Serving Clovis, Portales and the Surrounding Communities

Constitution must preserve individual liberties first

Editorial

Face-scanning technology for police to compare the faces of thousands of passersby with mostly driver’s license photos on file to find known criminals is of serious concern to civil libertarians — and for good reason.

As was reported last week, the technology, designed for Arizona law-enforcement agencies, operates on everyone who comes under its gaze — without probable cause.

That is, it may be used in situations where police have no reason to suspect criminals will or even might be present. The Fourth Amendment to the U.S. Constitution was written and since has been interpreted by the courts as a safeguard against overbroad police activity, including the power of arrest.

Arizona Gov. Janet Napolitano defended the system by saying that police already have access to the driver’s license photo database and can compare those photos with images taken at the U.S.-Mexico border or at airports.

But even more cameras in many other public places would be eligible for comparisons as well. We can imagine all manner of public places where thousands of innocent people’s faces would be photographed and compared to a database, from shopping malls to sports venues.

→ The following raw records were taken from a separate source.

(** A document with its macro risk in capitals. *)
Definition capitals_document : string :=
  Py.join Py.nl
    [ "# Delta Freight (DLT)";
      "Macro Contagion Risk: MEDIUM - Fuel And Credit" ].



(** A document with two lines for one score, the later one with no
    digit. *)
Definition rescored_document : string :=
  Py.join Py.nl
    [ "# Acme (ACME)";
      "AI Software Vulnerability Score: 7/10";
      "AI Software Vulnerability Score: n/a" ].

(** A document with no title line. *)
Definition untitled_document : string :=
  Py.join Py.nl
    [ "Acme Robotics";
      "Final Classification: Unsloppable + Beneficiary" ].

(** A document whose code holds a slash. *)
Definition slash_document : string := "# Slash Co (A/B)".

(** A document whose title has a code and white space for a name. *)
Definition nameless_document : string := "#   (ACME)".

(** * Properties *)

(** ** Strings *)

Lemma app_cons (c : ascii) (s t : string) :
  String c s +:+ t = String c (s +:+ t).
Proof. reflexivity. Qed.

Lemma app_empty_l (s : string) : "" +:+ s = s.
Proof. reflexivity. Qed.

Lemma app_empty_r (s : string) : s +:+ "" = s.
Proof. induction s as [|c s IH]; [done|]. by rewrite app_cons, IH. Qed.

Lemma app_assoc_str (a b c : string) : (a +:+ b) +:+ c = a +:+ (b +:+ c).
Proof. induction a as [|x a IH]; [done|]. by rewrite !app_cons, IH. Qed.

Lemma length_app_str (a b : string) :
  String.length (a +:+ b) = String.length a + String.length b.
Proof. induction a as [|x a IH]; [done|]. rewrite app_cons. simpl. by rewrite IH. Qed.

Lemma startswith_spec (p s : string) :
  Py.startswith p s = true <-> exists r, s = p +:+ r.
Proof.
  revert s. induction p as [|a p IH]; intros s; simpl.
  - split; [eauto|done].
  - destruct s as [|b s].
    + split; [done|]. intros [r Hr]. by rewrite app_cons in Hr.
    + destruct (ascii_dec a b) as [->|Hne].
      * rewrite IH. split; intros [r Hr]; exists r.
        -- by rewrite app_cons, Hr.
        -- rewrite app_cons in Hr. by injection Hr.
      * split; [done|]. intros [r Hr]. rewrite app_cons in Hr.
        injection Hr as Hab _. by destruct Hne.
Qed.

Lemma contains_spec (needle s : string) :
  Py.contains needle s = true <-> occurs needle s.
Proof.
  induction s as [|c s IH].
  - simpl. rewrite orb_false_r, startswith_spec. split.
    + intros [r Hr]. by exists "", r.
    + intros ([|x pre] & post & H).
      * by exists post.
      * by rewrite app_cons in H.
  - simpl. rewrite orb_true_iff, startswith_spec, IH. split.
    + intros [[r Hr]|(pre & post & H)].
      * by exists "", r.
      * exists (String c pre), post. by rewrite app_cons, H.
    + intros ([|x pre] & post & H).
      * left. by exists post.
      * right. rewrite app_cons in H. injection H as _ H. by exists pre, post.
Qed.

Lemma take_drop_str (n : nat) (s : string) : Py.take n s +:+ Py.drop n s = s.
Proof.
  revert s. induction n as [|n IH]; intros [|c s]; simpl; try done.
  by rewrite app_cons, IH.
Qed.

Lemma length_take_str (n : nat) (s : string) :
  String.length (Py.take n s) = Nat.min n (String.length s).
Proof.
  revert s. induction n as [|n IH]; intros [|c s]; simpl; try done.
  by rewrite IH.
Qed.

Lemma drop_app_length (a b : string) : Py.drop (String.length a) (a +:+ b) = b.
Proof. induction a as [|x a IH]; [by destruct b|]. rewrite app_cons. by simpl. Qed.

Lemma lower_app (a b : string) : Py.lower (a +:+ b) = Py.lower a +:+ Py.lower b.
Proof. induction a as [|x a IH]; [done|]. rewrite app_cons. simpl. by rewrite IH, app_cons. Qed.

Lemma lower_app_inv (s a b : string) :
  Py.lower s = a +:+ b ->
  exists s1 s2, s = s1 +:+ s2 /\ Py.lower s1 = a /\ Py.lower s2 = b.
Proof.
  revert s. induction a as [|x a IH]; intros s H.
  - by exists "", s.
  - destruct s as [|c s]; [done|]. simpl in H. rewrite app_cons in H.
    injection H as Hc H. destruct (IH _ H) as (s1 & s2 & -> & H1 & H2).
    exists (String c s1), s2. simpl. by rewrite Hc, H1.
Qed.

Lemma in_range_spec (lo hi : nat) (c : ascii) :
  Py.in_range lo hi c = true <-> (lo <= nat_of_ascii c <= hi)%nat.
Proof.
  unfold Py.in_range. cbv zeta.
  rewrite andb_true_iff, !Nat.leb_le. tauto.
Qed.

Lemma nat_of_ascii_inj (x y : ascii) : nat_of_ascii x = nat_of_ascii y -> x = y.
Proof.
  intros H. rewrite <- (ascii_nat_embedding x), <- (ascii_nat_embedding y).
  by rewrite H.
Qed.

(** The code points [str.lower] sends to a small letter a-z are the
    letter and its capital. *)
Lemma lower_char_small (a b : ascii) :
  Py.in_range 97 122 a = true ->
  Py.lower_char b = a <-> b = a \/ b = capital a.
Proof.
  intros Ha%in_range_spec.
  pose proof (nat_ascii_bounded b) as Hb.
  unfold Py.lower_char, capital.
  destruct (Py.in_range 65 90 b) eqn:E1; simpl.
  - apply in_range_spec in E1. split.
    + intros H. right. apply nat_of_ascii_inj.
      apply (f_equal nat_of_ascii) in H.
      rewrite nat_ascii_embedding in H |- * by lia. lia.
    + intros [->| ->]; [lia|].
      apply nat_of_ascii_inj.
      rewrite nat_ascii_embedding in E1 by lia.
      rewrite !nat_ascii_embedding; rewrite ?nat_ascii_embedding; lia.
  - assert (~ (65 <= nat_of_ascii b <= 90)%nat) as Hn1.
    { intros H%in_range_spec. congruence. }
    destruct (Py.in_range 192 222 b && negb (Py.in_range 215 215 b)) eqn:E2.
    + apply andb_true_iff in E2 as [E2%in_range_spec _]. split.
      * intros H. apply (f_equal nat_of_ascii) in H.
        rewrite nat_ascii_embedding in H by lia. lia.
      * intros [->| ->]; [lia|].
        rewrite nat_ascii_embedding in E2 by lia. lia.
    + split; [by left|]. intros [->| ->]; [done|].
      rewrite nat_ascii_embedding in Hn1 by lia. lia.
Qed.

Lemma lower_same (needle mid : string) :
  all_chars (Py.in_range 97 122) needle = true ->
  Py.lower mid = needle <-> same_ignoring_case needle mid.
Proof.
  revert mid. induction needle as [|a needle IH]; intros [|b mid] Hn; simpl;
    try (split; [done|tauto]).
  simpl in Hn. apply andb_true_iff in Hn as [Ha Hn].
  rewrite <- (IH mid Hn), <- (lower_char_small a b Ha).
  split; [by intros [= -> ->]|by intros [-> ->]].
Qed.

Lemma contains_lower_spec (needle s : string) :
  all_chars (Py.in_range 97 122) needle = true ->
  Py.contains needle (Py.lower s) = true <-> occurs_ignoring_case needle s.
Proof.
  intros Hn. rewrite contains_spec. split.
  - intros (pre & post & H).
    apply lower_app_inv in H as (s1 & s2 & -> & H1 & H2).
    apply lower_app_inv in H2 as (s3 & s4 & -> & H3 & H4).
    exists s1, s3, s4. split; [done|]. by apply lower_same.
  - intros (pre & mid & post & -> & H%lower_same); [|done].
    exists (Py.lower pre), (Py.lower post). by rewrite !lower_app, H.
Qed.

Lemma split_first_Some (sep s a b : string) :
  Py.split_first sep s = Some (a, b) -> s = a +:+ sep +:+ b.
Proof.
  revert a b. induction s as [|c s IH]; intros a b; simpl.
  - destruct (Py.startswith sep "") eqn:E; [|done].
    intros [= <- <-]. apply startswith_spec in E as [r Hr].
    destruct sep; [done|by rewrite app_cons in Hr].
  - destruct (Py.startswith sep (String c s)) eqn:E.
    + intros [= <- <-]. apply startswith_spec in E as [r Hr].
      by rewrite Hr, drop_app_length.
    + destruct (Py.split_first sep s) as [[a' b']|]; [|done].
      intros [= <- <-]. by rewrite app_cons, <- (IH a' b').
Qed.

Lemma split_first_least (sep s a b pre post : string) :
  Py.split_first sep s = Some (a, b) -> s = pre +:+ sep +:+ post ->
  String.length a <= String.length pre.
Proof.
  revert a b pre. induction s as [|c s IH]; intros a b pre; simpl.
  - destruct (Py.startswith sep ""); [|done]. intros [= <- <-] _. simpl. lia.
  - destruct (Py.startswith sep (String c s)) eqn:E.
    + intros [= <- <-] _. simpl. lia.
    + destruct (Py.split_first sep s) as [[a' b']|] eqn:E'; [|done].
      intros [= <- <-] H. destruct pre as [|x pre].
      * assert (Py.startswith sep (String c s) = true) as E2
          by (apply startswith_spec; by exists post).
        congruence.
      * rewrite app_cons in H. injection H as _ H. simpl.
        specialize (IH a' b' pre eq_refl H). lia.
Qed.

Lemma split_first_None (sep s : string) :
  Py.split_first sep s = None <-> Py.contains sep s = false.
Proof.
  induction s as [|c s IH]; simpl.
  - destruct (Py.startswith sep ""); simpl; split; done.
  - destruct (Py.startswith sep (String c s)); simpl; [split; done|].
    rewrite <- IH. destruct (Py.split_first sep s) as [[??]|]; split; done.
Qed.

A spokesman for the Maricopa County Sheriff’s Office said that if no match is found between a criminal’s face in police files and a photographed person in a public place, no permanent record is made.

But would “no permanent record” be the result of a policy subject to change by police, or a practice required by law?

In this day and age, we have become used to being photographed by both private and public means when we are outside our own doors.

To deter crime, private businesses have set up monitoring equipment on their property, upon which we enter with their permission.

When it is the government doing the photographing, any infringement on individual freedom to be in a public place must pass muster under the Fourth Amendment.

Certainly such technology is useful when law-enforcement personnel can provide a proper reason to believe that criminals or terrorists may be threatening a certain place at a certain time. But we are far from convinced that this technology, as it has been publicly described, passes the probable-cause test.

No matter how efficient or even effective this technology might be, our Constitution was not written to create an efficient or even an effective government, but a limited one. It must preserve individual liberty first. It may not under vague circumstances jeopardize that liberty in the name of security.